HOW TO COMPLETE THIS TASK: Your answer must hold only the lines below from the line containing "orb_false_r|done]. intros n. rewrite He." through the line containing "by rewrite Eu.", each reproduced exactly.

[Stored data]
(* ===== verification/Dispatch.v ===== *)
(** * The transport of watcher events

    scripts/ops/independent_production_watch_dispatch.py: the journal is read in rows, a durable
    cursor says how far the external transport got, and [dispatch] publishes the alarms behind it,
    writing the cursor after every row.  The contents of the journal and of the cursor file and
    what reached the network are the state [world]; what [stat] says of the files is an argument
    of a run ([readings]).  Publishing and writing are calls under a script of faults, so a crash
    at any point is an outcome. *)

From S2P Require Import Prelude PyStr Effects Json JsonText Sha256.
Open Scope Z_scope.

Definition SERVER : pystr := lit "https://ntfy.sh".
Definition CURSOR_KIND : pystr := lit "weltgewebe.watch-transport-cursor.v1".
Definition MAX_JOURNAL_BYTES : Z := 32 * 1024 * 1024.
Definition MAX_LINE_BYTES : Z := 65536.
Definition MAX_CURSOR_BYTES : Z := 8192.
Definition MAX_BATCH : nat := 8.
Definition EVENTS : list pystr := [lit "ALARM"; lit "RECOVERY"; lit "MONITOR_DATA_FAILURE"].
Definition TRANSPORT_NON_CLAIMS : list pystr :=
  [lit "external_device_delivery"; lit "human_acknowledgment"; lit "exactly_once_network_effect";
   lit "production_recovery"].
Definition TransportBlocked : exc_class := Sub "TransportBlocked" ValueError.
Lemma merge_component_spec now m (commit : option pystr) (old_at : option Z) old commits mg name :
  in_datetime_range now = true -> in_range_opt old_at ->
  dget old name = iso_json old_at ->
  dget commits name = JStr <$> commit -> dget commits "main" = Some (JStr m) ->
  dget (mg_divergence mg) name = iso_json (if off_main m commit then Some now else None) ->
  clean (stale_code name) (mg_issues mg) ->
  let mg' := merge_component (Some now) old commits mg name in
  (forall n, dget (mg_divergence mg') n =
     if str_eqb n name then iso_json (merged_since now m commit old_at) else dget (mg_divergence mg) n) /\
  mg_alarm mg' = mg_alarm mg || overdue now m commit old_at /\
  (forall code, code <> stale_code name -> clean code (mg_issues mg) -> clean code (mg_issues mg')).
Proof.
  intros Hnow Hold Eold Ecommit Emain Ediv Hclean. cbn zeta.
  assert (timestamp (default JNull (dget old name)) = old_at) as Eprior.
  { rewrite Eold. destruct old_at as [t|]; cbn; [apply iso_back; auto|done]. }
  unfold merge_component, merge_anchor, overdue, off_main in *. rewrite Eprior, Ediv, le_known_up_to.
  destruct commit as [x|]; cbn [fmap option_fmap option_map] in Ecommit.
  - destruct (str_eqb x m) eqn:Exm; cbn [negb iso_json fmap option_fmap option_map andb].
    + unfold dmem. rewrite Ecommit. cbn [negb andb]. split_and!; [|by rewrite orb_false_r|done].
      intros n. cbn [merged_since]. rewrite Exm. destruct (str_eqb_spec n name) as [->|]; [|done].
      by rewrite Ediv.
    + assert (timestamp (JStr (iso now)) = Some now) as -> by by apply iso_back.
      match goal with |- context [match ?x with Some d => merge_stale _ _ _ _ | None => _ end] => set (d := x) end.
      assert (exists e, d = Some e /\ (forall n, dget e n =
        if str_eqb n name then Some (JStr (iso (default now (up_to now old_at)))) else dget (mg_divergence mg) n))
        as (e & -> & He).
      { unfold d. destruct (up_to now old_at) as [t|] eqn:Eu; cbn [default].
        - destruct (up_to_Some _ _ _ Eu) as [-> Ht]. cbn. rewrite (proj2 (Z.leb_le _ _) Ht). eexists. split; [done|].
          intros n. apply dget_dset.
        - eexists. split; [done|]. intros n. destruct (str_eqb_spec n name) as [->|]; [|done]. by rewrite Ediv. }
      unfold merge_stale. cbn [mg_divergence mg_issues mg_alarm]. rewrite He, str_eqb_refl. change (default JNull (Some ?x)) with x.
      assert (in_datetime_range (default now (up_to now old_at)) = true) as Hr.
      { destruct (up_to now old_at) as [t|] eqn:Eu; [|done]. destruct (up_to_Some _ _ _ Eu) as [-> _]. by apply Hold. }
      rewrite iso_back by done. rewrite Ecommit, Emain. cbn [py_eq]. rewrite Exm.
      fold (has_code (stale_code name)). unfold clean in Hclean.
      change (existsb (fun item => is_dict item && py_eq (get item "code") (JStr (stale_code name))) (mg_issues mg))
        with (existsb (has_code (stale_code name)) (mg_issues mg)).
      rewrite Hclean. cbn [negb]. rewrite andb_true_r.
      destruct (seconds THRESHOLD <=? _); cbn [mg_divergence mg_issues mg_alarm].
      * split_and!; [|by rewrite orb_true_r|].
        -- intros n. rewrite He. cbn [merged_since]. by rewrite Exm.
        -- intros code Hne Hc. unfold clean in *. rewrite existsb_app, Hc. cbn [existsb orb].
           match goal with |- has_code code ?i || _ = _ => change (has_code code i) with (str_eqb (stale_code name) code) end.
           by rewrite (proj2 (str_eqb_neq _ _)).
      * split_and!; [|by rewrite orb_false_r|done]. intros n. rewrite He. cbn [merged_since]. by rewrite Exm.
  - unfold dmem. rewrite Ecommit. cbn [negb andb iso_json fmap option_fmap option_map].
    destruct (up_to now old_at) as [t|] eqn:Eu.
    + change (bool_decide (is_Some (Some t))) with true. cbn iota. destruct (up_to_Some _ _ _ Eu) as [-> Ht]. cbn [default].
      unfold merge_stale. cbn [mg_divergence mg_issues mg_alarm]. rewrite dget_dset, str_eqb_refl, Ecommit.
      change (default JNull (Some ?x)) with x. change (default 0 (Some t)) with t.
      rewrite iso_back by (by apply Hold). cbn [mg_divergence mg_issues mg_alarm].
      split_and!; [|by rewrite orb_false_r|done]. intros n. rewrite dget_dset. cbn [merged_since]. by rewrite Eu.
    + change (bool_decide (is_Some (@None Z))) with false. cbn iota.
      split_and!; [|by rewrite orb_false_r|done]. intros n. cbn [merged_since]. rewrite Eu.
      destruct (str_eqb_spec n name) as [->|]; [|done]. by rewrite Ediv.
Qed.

EXERCISE RESULT:
      * split_and!; [|by rewrite orb_false_r|done]. intros n. rewrite He. cbn [merged_since]. by rewrite Exm.
  - unfold dmem. rewrite Ecommit. cbn [negb andb iso_json fmap option_fmap option_map].
    destruct (up_to now old_at) as [t|] eqn:Eu.
    + change (bool_decide (is_Some (Some t))) with true. cbn iota. destruct (up_to_Some _ _ _ Eu) as [-> Ht]. cbn [default].
      unfold merge_stale. cbn [mg_divergence mg_issues mg_alarm]. rewrite dget_dset, str_eqb_refl, Ecommit.
      change (default JNull (Some ?x)) with x. change (default 0 (Some t)) with t.
      rewrite iso_back by (by apply Hold). cbn [mg_divergence mg_issues mg_alarm].
      split_and!; [|by rewrite orb_false_r|done]. intros n. rewrite dget_dset. cbn [merged_since]. by rewrite Eu.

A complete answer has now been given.